There are also a limited number of junior volunteer opportunities available for individuals age 13-17 during tournament week. Juniors interested in volunteering should use the code JUNIOR when registering online.

Volunteer incentives

The Principal Charity Classic offers a variety of unique registration incentives for volunteers, including:

  • Register by Feb. 4 to be entered to win an inside-the-ropes Honorary Observer experience.
  • Register by March 4 to be entered to win an invitation to the 2019 Tee Off Party at Wells Fargo Arena.
  • Register by April 1 to be entered to win merchandise prize package.

To learn more about these incentives, visit principalcharityclassic.com/volunteer.


Variety – the Children’s Charity of Iowa Named PGA TOUR Champions Charity of the Year.

PGA TOUR Champions announced that its 2018 Charity of the Year is Variety – the Children’s Charity of Iowa, an official tournament charity partner of the Principal Charity Classic®, presented by Wells Fargo.

The Principal Charity Classic, the annual PGA TOUR Champions event in Des Moines, has raised more than $17.7 million to help Iowa kids succeed since 2007. Last year, the tournament touched the lives of more than 130,000 children statewide.

“Variety is proud to be one of the Principal Charity Classic’s tournament charity partners,” said Sheri McMichael, Executive Director of Variety. “And to be recognized by the PGA TOUR Champions for that partnership and our efforts to provide inclusive play to all Iowa children is a great honor.”

The national Charity of the Year honor celebrates Variety’s commitment to improving the lives of Iowa kids. As Charity of the Year, Variety will receive a $30,000 donation from PGA TOUR Champions. The donation will be used to help fund the construction of the inclusive Variety Star Playground at Riverview Park, which will be Des Moines’ second park with adaptive equipment for children with special needs.

Variety advocates for and improves the lives of children throughout Iowa who are at-risk, underprivileged, critically ill and/or growing up with special needs. One of Variety’s signature programs is “Bikes for Kids,” which provides bikes, helmets and locks to kids, as well as adaptive bikes for children with special needs. Charitable dollars raised by the Principal Charity Classic have helped fund the donation of more than 100 adaptive bikes.

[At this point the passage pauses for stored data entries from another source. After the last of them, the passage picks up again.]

(* ===== verification/PoolRouting.v ===== *)
(** * Pool routing and the target circuit breaker

    [src/packages/api/src/lib/pool-routing.ts]: health of an execution target (circuit
    breaker with leased half-open trials), which routes of a pool may serve a request, the
    smooth weighted round robin over them, and the database writes that move the breaker.

    A row of [execution_target] is a record; a Prisma [where] is a boolean predicate on it
    (a comparison with NULL is false, as in SQL); an [updateMany] is one atomic statement. The
    operations of several statements, and their interleavings, are in [TargetBreaker]. *)

From S2P Require Import Prelude.

(** ** Constants and data *)

Definition TARGET_UNHEALTHY_AFTER_RETRYABLE_FAILURES : Z := 3.
Definition TARGET_HEALTH_COOLDOWN_MS : Z := 60000.
Definition TARGET_HALF_OPEN_LEASE_MS : Z := 16 * 60000.
Definition TARGET_RECOVERY_BACKOFF_MS : list Z := [1000; 3000; 5000; 10000; 15000; 20000; 30000].

Inductive TargetHealthStatus := UNKNOWN | HEALTHY | HALF_OPEN | DEGRADED | UNHEALTHY.
Inductive TargetFailureClass :=
  TRANSPORT | RELAY_TIMEOUT | WEBSOCKET_DISCONNECTED | STALE_SESSION | UPSTREAM_5XX.
Inductive RelayFailureClass :=
  rf_transport | rf_timeout | rf_disconnected | rf_upstream_5xx | rf_upstream_4xx
| rf_unsupported_capability | rf_not_found | rf_access_denied | rf_rate_limited
| rf_request_too_large | rf_cancelled | rf_protocol_error | rf_unknown.

#[export] Instance TargetHealthStatus_eq_dec : EqDecision TargetHealthStatus.
Proof. solve_decision. Defined.
#[export] Instance TargetFailureClass_eq_dec : EqDecision TargetFailureClass.
Proof. solve_decision. Defined.
#[export] Instance RelayFailureClass_eq_dec : EqDecision RelayFailureClass.
Proof. solve_decision. Defined.

(** The failure classes that mean "the node is away". *)
Definition nodeUnavailableFailureClass (c : TargetFailureClass) : bool :=
  match c with WEBSOCKET_DISCONNECTED | STALE_SESSION => true | _ => false end.

Record TargetHealthSnapshot := mkHealth {
  health : TargetHealthStatus;
  lastFailureClass : option TargetFailureClass;
  consecutiveRetryableFailures : Z;
  lastFailureAt : option Z;
  nextRetryAt : option Z;
  halfOpenTrialStartedAt : option Z;
}.

#[export] Instance TargetHealthSnapshot_eq_dec : EqDecision TargetHealthSnapshot.
Proof. solve_decision. Defined.

Record PoolRouteRow := mkRoute {
  rr_health : TargetHealthSnapshot;
  poolMemberId : string;
  poolId : string;
  runtimeModelId : string;
  upstreamModelId : string;
  executionTargetId : string;
  instanceId : string;
  instanceHandle : string;
  nodeId : option string;
  instanceReady : bool;
  nodeOnline : bool;
  memberActive : bool;
  weight : Z;
}.

Inductive RoutingHealth := RouteHealthy | RouteHalfOpen.

#[export] Instance RoutingHealth_eq_dec : EqDecision RoutingHealth.
Proof. solve_decision. Defined.

Record PoolRouteCandidate := mkCandidateRoute {
  pc_poolMemberId : string;
  pc_poolId : string;
  pc_runtimeModelId : string;
  pc_upstreamModelId : string;
  pc_executionTargetId : string;
  pc_instanceId : string;
  pc_instanceHandle : string;
  pc_nodeId : string;
  pc_weight : Z;
  pc_health : RoutingHealth;
  pc_consecutiveRetryableFailures : Z;
  pc_lastFailureClass : option TargetFailureClass;
  pc_lastFailureAt : option Z;
  pc_nextRetryAt : option Z;
  pc_degradedFallback : bool;
}.

(** ** Health transitions *)

Definition targetFailureClassForRelayFailure (f : RelayFailureClass) : option TargetFailureClass :=
  match f with
  | rf_transport => Some TRANSPORT
  | rf_timeout => Some RELAY_TIMEOUT
  | rf_disconnected => Some WEBSOCKET_DISCONNECTED
  | rf_upstream_5xx => Some UPSTREAM_5XX
  | rf_protocol_error => Some TRANSPORT
  | _ => None
  end.

Definition targetHealthFailure (f : RelayFailureClass) (adapted : bool) : RelayFailureClass :=
  if adapted && (bool_decide (f = rf_upstream_5xx) || bool_decide (f = rf_protocol_error))
  then rf_unknown else f.

Definition isRetryableTargetRelayFailure (f : RelayFailureClass) : bool :=
  match targetFailureClassForRelayFailure f with Some _ => true | None => false end.

Definition resetTargetHealth : TargetHealthSnapshot := mkHealth HEALTHY None 0 None None None.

“The Principal Charity Classic makes a tremendous impact on kids across the state of Iowa, and we’re proud to honor Variety as the PGA TOUR Champions Charity of the Year,” said Miller Brady, President of PGA TOUR Champions. “Variety is one of the many great charities impacted by the Principal Charity Classic, and so many lives have been shaped because of the tournament’s dedication to charitable giving.”

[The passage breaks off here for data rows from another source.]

Lemma run_reconnect node now db :
  let db' := (run (markTargetsDueAfterNodeReconnect node now) db).2 in
  nodes db' = nodes db ∧
  ∀ i, targets db' !! i = (λ r, if made_due node now r then retry_now now r else r) <$> targets db !! i.
Proof.
  unfold markTargetsDueAfterNodeReconnect. rewrite run_bind. cbn [run stmt fst snd].
  set (ids := (findMany _ db).1). set (cond := where_health _).
  pose proof (λ i, run_sweep cond (retry_now now) (λ c n, c + n) ids 0 db i (findMany_NoDup _ _)) as Hs.
  split; [apply (Hs EmptyString)|]. intros i. etrans; [exact (proj2 (Hs i))|].
  apply (sweep_found (made_due node now)). intros r Hr. unfold made_due, cond, where_health.
  intros Hm. by apply andb_true_iff in Hm as [Hm _].
Qed.
End NodeWrites.

(** The disconnect write is fenced by the connection generation, and a reconnect undoes
    only what it did. When the node's generation is no longer the caller's, nothing is written
    and the answer is false. Otherwise the node is OFFLINE, every target of the node that is not
    cooling down for a failure of its own is circuit-opened, and every other row is unchanged.
    A reconnect sweep within the cooldown then makes exactly the opened targets due at once,
    and a target cooling down for a failure of its own keeps its row throughout. *)
Theorem disconnect_reconnect `{C : Collation} (node : string) (generation : Z)
    (fc : TargetFailureClass) (now : Z) (db : DB) :
  let res := run (disconnectTransaction node generation fc now) db in
  let fenced := match nodes db !! node with
                | Some n => n_connectionGeneration n =? generation
                | None => false
                end in
  if fenced then
    res.1 = true ∧
    (∀ n, nodes db !! node = Some n →
       nodes res.2 !! node = Some (mkNode OFFLINE (Some now) generation)) ∧
    (∀ i, targets res.2 !! i =
       (λ r, if opened_by_disconnect node now r
             then set_health (transitionTargetHealthForNodeUnavailable fc now) r else r)
       <$> targets db !! i) ∧
    ∀ now', nodeUnavailableFailureClass fc = true → now ≤ now' < now + TARGET_HEALTH_COOLDOWN_MS →
      ∀ i r, targets db !! i = Some r → targetsOnNode node r = true →
        ∃ r'', targets (run (markTargetsDueAfterNodeReconnect node now') res.2).2 !! i = Some r'' ∧
          if realFailureCoolingDown now (t_health r) then r'' = r
          else targetDueWhere now' (t_health r'') = true ∧ health (t_health r'') = UNHEALTHY
  else res = (false, db).
Proof.
  intros res fenced. unfold res, disconnectTransaction. rewrite run_bind.
  cbn [run stmt fst snd]. unfold updateNodeAtGeneration, fenced.
  destruct (nodes db !! node) as [n|] eqn:Hn; [|done].
  destruct (Z.eqb_spec (n_connectionGeneration n) generation) as [<-|]; [|done].
  cbn [fst snd]. change (1 =? 0) with false. cbn [negb]. rewrite run_bind. cbn [run fst snd].
  set (db1 := mkDB _ (targets db)).
  destruct (run_markUnavailable node fc now db1) as [Hnodes Htargets].
  split; [done|]. split; [|split; [done|]].
  - intros n' _. rewrite Hnodes. apply lookup_insert_eq.
  - intros now' Hfc Hnow i r Hr Hon.
    pose proof (proj2 (run_reconnect node now' (run (markTargetsForNodeUnavailable node fc now) db1).2) i) as Hi.
    rewrite Hi, Htargets. cbn [targets db1]. rewrite Hr. cbn [fmap option_fmap option_map].
    eexists. split; [done|]. unfold opened_by_disconnect. rewrite Hon, andb_true_r.
    destruct (realFailureCoolingDown now (t_health r)) eqn:Hreal; cbn [negb].
    + unfold realFailureCoolingDown in Hreal. unfold made_due.
      apply andb_true_iff in Hreal as [_ Hclass].
      destruct (lastFailureClass (t_health r)) as [c|]; [|done].
      apply negb_true_iff in Hclass. rewrite Hclass. by rewrite andb_false_r.
    + assert (Hdue : made_due node now' (set_health (transitionTargetHealthForNodeUnavailable fc now) r) = true).
      { unfold made_due, targetOpenCoolingDownWhere. apply andb_true_iff. split; [|done].
        apply andb_true_iff. split; [apply Z.ltb_lt; simpl; lia|done]. }
      rewrite Hdue. unfold targetDueWhere. split; [apply Z.leb_refl|done].
Qed.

The 2019 Principal Charity Classic will take place May 28 – June 2 at historic Wakonda Club in Des Moines. Tickets are available now at principalcharityclassic.com/tickets.

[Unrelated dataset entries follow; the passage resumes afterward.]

Definition peekRun (instanceId : string) (db : Tables) : Z :=
  match instances db !! instanceId with
  | None => 0
  | Some row => if 0 <? i_runGeneration row then i_runGeneration row else legacyRun db instanceId row
  end.

(** The next run begins; updating a missing instance raises. *)
Definition beginRun (instanceId : string) (db : Tables) : result (Z * Tables) :=
  let '(current, db) := resolveRun instanceId db in
  let run := current + 1 in
  match instances db !! instanceId with
  | None => Throw (PlainError "P2025")
  | Some row => Ok (run, with_instance db instanceId (set_run run row))
  end.

Definition fresh (db : Tables) (s : Step) (run : Z) : bool :=
  let slot := slotOf s in
  if 50 <=? slot then true
  else forallb (λ launch, slotOf launch <=? slot)
         (List.filter (λ l, (s_rank l =? s_rank s) && (s_generation l =? run)
                            && isRunStartPhase (s_phase l) && (0 <? s_attempts l))
            (stepsOf db (s_instanceId s))).

(** ** What a step's answer proves *)

Definition RUNTIME_JOB_PRE_ADMISSION_ERRORS : list string :=
  ["execution_mechanism_unavailable"; "bad_job"; "interactive_unsupported";
   "operator_terminals_disabled"; "trust_relay"; "definition_missing"; "definition_frozen";
   "local_config_unavailable"; "session_disconnected"].

Definition notRefusedBeforeAdmissionWhere (s : Step) : bool :=
  s_mayHaveRun s
  || match s_errorCode s with
     | None => true
     | Some code => negb (bool_decide (code ∈ RUNTIME_JOB_PRE_ADMISSION_ERRORS))
     end.

Definition refusedBeforeAdmission (s : Step) : bool :=
  negb (s_mayHaveRun s)
  && bool_decide (default EmptyString (s_errorCode s) ∈ RUNTIME_JOB_PRE_ADMISSION_ERRORS).

(** [None]: the flag is left as it is. *)
Definition mayHaveRunAfterRequeue (attempts : Z) : option bool :=
  if 0 <? attempts then Some true else None.

Definition PHYSICAL_LAUNCH_minAttempts : Z := 1.

Definition launchedAfterWhere (instanceId : string) (rank after : Z) (s : Step) : bool :=
  bool_decide (s_instanceId s = instanceId) && (s_rank s =? rank) && (after <? s_generation s)
  && isRunStartPhase (s_phase s) && (PHYSICAL_LAUNCH_minAttempts <=? s_attempts s)
  && notRefusedBeforeAdmissionWhere s.

Inductive LaunchesEnded := AllEnded | ThroughRun (run : Z).

Definition launchesEnded (r : Rank) : LaunchesEnded :=
  if bool_decide (r_claim r = RELEASED) && bool_decide (r_unproven r = None)
  then AllEnded else ThroughRun (r_stoppedThroughRun r).

(** [findUnique({ where: { instanceId_rank } })] *)
Definition rankOf (db : Tables) (instanceId : string) (rank : Z) : option Rank :=
  List.find (λ r, bool_decide (r_instanceId r = instanceId) && (r_rank r =? rank))
    (map snd (map_to_list (rankRows db))).

Definition liveRunsAfter (db : Tables) (instanceId : string) (rank : Z) : option Z :=
  match rankOf db instanceId rank with
  | None => Some 0
  | Some row => match launchesEnded row with AllEnded => None | ThroughRun run => Some run end
  end.

Definition unresolvedStartsWhere (instanceId : string) (rank after : Z) (before : option Z)
    (s : Step) : bool :=
  bool_decide (s_instanceId s = instanceId) && (s_rank s =? rank) && (after <? s_generation s)
  && match before with None => true | Some b => s_generation s <? b end
  && isRunStartPhase (s_phase s)
  && (bool_decide (s_state s = RUNNING) || bool_decide (s_state s = AWAITING_OPERATOR)
      || (bool_decide (s_state s = PENDING) && (0 <? s_attempts s))).

Definition startsUnresolved (db : Tables) (instanceId : string) (rank : Z) (before : option Z) : bool :=
  match liveRunsAfter db instanceId rank with
  | None => false
  | Some after =>
      (0 <? length (List.filter (unresolvedStartsWhere instanceId rank after before) (steps db)))%nat
  end.

(** [orderBy: [{ generation: "desc" }, { sequence: "desc" }]] *)
Definition newest_first (a b : Step) : Z :=
  num_or (s_generation b - s_generation a) (s_sequence b - s_sequence a).

Definition physicalLaunch (db : Tables) (instanceId : string) (rank : Z) :
    option (string * option string) :=
  let row := rankOf db instanceId rank in
  if match row with
     | Some r => match launchesEnded r with AllEnded => true | ThroughRun _ => false end
     | None => false
     end
  then None
  else
    let after := match row with Some r => r_stoppedThroughRun r | None => 0 end in
    (λ latest, (s_intent latest, s_headAddr latest)) <$>
      head (sort_by newest_first (List.filter (launchedAfterWhere instanceId rank after) (steps db))).

Definition set_stoppedThrough (run : Z) (r : Rank) : Rank :=
  mkRankRow (r_id r) (r_instanceId r) (r_nodeId r) (r_rank r) (r_claim r) (r_claimChangedAt r)
    (r_stoppedAt r) run (r_unproven r) (r_prev r).

Definition recordStoppedThrough (instanceId : string) (rank throughRun : Z) (db : Tables) : Tables :=
  mkTables (instances db)
    ((λ r, if bool_decide (r_instanceId r = instanceId) && (r_rank r =? rank)
              && (r_stoppedThroughRun r <? throughRun)
           then set_stoppedThrough throughRun r else r) <$> rankRows db)
    (steps db) (requests db).

(** The one-query form: the joined rows in [ORDER BY] order, the first of each
    (instance, rank) kept by [DISTINCT ON]. *)
Record RankPhysicalLaunch := mkLaunch {
  pl_instanceId : string; pl_rank : Z; pl_nodeId : string; pl_intent : string;
}.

Principal Charity Classic sets new charitable giving record.

Champion giving for champion kids.

The Principal Charity Classic®, presented by Wells Fargo, announced its 2018 tournament raised $4,356,321 in support of Iowa kids, besting the event’s previous record of nearly $3.6 million set just one year ago.

The annual PGA TOUR Champions event in Des Moines has now donated more than $17.7 million since 2007.

“The Principal Charity Classic is invested in the future of Iowa kids, and the tournament’s remarkable impact is truly a shared success story,” said Dan Houston, chairman, president and CEO of Principal. “This year marks the first time the Principal Charity Classic has exceeded $4 million in charitable funds raised – and together, we’re not stopping there.

“With the outstanding support of the community and our many committed partners, we’re looking forward to the Principal Charity Classic giving back in a big way for years to come.”

In 2018, a record 378 companies – from small business owners to international corporations – sponsored the Principal Charity Classic. Principal has served as the event’s title sponsor since 2007, along with Wells Fargo as presenting sponsor.

Helping Iowa kids succeed.

The Principal Charity Classic impacted the lives of more than 130,000 kids statewide last year. And that reach continues to grow.

More than 100 non-profit organizations and K-12 schools throughout Iowa are enrolled in the tournament’s year-round Birdies For Charity program. Participants earn a 10% match on their fundraising efforts thanks to the generous support of Sammons Financial Group, Wells Fargo and the organizers of Party on the Hill, a private, tournament-week event that raised $120,000 in 2018.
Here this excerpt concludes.